▶ _What needs to be done_:
Wherever the word "induction" appears in a line of the records, copy that line.

▶ _Record set_:
+---+

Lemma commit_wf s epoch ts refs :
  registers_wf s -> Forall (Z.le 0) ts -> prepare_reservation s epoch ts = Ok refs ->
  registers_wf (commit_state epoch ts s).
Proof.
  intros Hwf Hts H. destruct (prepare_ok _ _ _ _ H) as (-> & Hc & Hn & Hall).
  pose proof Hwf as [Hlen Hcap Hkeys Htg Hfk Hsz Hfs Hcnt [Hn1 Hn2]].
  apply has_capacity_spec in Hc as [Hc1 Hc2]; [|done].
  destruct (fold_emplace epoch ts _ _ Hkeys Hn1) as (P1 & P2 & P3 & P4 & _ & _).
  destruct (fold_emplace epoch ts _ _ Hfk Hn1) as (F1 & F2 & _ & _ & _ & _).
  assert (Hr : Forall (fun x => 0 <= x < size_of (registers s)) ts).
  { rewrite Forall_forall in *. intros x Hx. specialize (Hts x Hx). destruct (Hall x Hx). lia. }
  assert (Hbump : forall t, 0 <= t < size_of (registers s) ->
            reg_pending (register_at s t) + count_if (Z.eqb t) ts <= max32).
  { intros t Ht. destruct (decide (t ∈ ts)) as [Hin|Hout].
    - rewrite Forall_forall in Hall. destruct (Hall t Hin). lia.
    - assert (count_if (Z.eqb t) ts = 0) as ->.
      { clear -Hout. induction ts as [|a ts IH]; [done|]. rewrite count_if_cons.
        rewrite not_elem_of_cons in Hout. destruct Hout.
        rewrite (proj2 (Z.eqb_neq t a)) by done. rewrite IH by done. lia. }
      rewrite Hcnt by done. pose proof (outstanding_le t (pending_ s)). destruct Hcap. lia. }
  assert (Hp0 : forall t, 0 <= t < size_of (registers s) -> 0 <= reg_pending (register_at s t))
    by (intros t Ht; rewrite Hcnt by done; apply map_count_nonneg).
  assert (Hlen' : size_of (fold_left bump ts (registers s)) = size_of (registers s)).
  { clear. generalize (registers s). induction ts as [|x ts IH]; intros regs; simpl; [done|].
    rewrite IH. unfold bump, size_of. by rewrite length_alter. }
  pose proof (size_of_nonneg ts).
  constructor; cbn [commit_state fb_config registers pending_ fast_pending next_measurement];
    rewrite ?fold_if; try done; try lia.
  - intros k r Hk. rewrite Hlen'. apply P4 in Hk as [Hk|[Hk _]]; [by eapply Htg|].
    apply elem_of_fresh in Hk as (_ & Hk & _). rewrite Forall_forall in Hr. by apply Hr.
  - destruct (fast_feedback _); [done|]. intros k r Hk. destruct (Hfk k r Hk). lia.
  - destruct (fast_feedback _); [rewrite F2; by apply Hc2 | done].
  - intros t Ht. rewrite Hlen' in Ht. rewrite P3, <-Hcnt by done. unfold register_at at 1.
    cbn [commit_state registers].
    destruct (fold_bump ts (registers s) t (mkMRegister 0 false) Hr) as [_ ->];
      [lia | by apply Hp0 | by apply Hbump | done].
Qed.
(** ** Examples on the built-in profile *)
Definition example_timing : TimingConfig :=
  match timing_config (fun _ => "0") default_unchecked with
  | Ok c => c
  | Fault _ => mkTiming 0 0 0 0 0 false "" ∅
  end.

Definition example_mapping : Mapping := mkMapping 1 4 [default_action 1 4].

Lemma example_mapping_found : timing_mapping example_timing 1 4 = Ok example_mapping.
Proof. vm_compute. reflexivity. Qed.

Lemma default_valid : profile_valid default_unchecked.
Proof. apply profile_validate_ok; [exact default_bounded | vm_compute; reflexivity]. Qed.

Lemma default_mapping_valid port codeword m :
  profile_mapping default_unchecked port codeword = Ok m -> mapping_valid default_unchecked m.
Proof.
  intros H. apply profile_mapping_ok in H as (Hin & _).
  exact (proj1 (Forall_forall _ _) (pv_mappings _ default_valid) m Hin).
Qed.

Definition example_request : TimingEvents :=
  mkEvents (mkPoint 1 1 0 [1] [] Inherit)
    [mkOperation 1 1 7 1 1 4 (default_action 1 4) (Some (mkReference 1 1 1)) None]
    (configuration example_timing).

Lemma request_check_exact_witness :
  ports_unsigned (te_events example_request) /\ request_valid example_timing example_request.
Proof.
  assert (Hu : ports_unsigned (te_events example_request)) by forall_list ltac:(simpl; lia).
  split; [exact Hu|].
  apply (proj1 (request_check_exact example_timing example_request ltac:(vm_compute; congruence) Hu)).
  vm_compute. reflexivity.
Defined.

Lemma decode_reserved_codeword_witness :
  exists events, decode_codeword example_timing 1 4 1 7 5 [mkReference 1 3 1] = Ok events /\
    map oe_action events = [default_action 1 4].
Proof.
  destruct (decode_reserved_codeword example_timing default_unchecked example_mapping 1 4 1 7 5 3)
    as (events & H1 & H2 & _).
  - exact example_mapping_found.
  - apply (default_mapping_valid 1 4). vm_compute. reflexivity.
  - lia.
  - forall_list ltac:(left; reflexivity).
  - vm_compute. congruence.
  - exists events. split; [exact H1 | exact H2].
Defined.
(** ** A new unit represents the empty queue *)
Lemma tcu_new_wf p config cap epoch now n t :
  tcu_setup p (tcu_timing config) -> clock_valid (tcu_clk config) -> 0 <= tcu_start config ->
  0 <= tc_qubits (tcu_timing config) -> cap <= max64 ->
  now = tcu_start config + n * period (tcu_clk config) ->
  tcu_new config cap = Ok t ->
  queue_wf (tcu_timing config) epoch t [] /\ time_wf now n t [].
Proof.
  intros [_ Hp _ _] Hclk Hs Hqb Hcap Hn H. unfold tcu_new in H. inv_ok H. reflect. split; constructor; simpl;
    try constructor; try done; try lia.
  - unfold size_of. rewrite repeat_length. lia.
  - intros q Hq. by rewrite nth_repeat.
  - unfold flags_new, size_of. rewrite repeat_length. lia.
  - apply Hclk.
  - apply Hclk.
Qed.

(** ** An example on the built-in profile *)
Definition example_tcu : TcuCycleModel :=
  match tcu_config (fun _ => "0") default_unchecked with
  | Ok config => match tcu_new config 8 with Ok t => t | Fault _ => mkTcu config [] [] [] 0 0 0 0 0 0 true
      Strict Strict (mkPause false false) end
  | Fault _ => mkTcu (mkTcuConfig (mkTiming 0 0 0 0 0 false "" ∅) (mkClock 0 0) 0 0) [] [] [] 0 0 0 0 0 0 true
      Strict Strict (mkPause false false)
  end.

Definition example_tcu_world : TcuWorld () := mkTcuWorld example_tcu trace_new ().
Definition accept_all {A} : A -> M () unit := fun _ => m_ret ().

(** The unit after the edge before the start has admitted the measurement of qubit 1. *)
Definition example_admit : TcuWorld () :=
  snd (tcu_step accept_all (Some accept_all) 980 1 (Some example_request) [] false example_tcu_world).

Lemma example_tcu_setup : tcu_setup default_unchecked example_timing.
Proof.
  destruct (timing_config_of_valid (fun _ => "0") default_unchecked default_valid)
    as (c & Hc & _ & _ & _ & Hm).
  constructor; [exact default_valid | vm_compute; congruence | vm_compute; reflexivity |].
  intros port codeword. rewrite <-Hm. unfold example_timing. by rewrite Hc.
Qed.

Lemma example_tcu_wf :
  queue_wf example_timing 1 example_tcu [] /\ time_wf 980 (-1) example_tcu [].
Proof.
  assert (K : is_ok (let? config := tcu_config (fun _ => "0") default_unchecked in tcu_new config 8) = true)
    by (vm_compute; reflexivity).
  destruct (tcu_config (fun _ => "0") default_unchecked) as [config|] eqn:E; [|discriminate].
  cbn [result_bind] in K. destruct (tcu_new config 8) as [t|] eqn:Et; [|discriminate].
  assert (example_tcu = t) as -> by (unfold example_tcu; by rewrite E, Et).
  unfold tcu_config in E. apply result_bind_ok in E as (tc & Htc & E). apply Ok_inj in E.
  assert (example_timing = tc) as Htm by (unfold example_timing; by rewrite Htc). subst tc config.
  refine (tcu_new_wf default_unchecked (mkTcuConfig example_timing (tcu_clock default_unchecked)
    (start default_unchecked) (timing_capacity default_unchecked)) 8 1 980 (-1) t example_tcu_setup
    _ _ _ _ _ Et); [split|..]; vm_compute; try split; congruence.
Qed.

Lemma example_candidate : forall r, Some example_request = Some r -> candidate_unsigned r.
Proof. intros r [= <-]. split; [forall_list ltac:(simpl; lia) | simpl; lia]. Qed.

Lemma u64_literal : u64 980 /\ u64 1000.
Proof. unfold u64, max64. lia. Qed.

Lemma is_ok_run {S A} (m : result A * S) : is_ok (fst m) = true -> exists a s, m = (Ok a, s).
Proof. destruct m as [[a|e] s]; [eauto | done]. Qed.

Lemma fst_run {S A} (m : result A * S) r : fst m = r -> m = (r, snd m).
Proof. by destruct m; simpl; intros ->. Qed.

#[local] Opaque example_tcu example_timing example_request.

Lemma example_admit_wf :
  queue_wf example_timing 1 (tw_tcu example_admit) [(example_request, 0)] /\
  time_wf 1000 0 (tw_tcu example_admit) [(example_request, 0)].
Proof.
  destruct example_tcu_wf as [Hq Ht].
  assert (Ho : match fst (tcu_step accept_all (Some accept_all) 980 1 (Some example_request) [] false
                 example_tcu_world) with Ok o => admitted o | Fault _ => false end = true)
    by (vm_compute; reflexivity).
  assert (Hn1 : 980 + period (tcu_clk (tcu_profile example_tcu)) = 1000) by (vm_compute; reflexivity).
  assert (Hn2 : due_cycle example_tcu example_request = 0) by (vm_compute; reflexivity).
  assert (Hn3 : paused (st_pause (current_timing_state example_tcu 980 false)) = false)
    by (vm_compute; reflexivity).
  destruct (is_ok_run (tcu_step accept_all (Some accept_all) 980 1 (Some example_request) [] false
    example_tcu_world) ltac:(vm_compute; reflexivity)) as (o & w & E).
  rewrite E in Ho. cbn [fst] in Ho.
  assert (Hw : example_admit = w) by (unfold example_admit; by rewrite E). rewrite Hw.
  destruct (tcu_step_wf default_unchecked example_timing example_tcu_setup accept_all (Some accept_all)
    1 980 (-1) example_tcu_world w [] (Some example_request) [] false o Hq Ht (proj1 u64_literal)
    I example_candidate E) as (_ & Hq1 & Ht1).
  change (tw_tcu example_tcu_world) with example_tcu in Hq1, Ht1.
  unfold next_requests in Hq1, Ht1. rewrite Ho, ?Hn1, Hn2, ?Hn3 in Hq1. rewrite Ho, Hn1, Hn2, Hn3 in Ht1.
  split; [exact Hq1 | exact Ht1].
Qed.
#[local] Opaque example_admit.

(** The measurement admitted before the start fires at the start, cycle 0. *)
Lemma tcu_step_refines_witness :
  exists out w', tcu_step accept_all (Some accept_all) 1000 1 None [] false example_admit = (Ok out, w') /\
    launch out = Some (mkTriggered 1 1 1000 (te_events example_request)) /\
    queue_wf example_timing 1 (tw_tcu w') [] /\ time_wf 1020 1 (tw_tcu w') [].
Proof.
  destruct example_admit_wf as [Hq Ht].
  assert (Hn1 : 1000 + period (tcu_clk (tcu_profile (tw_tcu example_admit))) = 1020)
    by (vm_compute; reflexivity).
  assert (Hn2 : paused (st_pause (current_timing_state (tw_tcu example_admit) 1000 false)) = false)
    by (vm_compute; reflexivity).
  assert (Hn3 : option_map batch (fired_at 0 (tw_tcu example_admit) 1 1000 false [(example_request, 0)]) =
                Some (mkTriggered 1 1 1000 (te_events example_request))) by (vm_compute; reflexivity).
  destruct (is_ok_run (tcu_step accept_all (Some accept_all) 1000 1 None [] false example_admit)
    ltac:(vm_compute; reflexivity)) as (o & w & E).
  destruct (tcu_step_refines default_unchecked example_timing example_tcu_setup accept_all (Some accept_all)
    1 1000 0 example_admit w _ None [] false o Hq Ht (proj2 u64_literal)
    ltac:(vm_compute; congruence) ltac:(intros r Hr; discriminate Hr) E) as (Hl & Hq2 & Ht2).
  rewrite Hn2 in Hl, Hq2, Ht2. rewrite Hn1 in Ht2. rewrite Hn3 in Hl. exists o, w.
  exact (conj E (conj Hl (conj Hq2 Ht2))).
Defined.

+---+

▶ _Response below_:
      { clear -Hout. induction ts as [|a ts IH]; [done|]. rewrite count_if_cons.
  { clear. generalize (registers s). induction ts as [|x ts IH]; intros regs; simpl; [done|].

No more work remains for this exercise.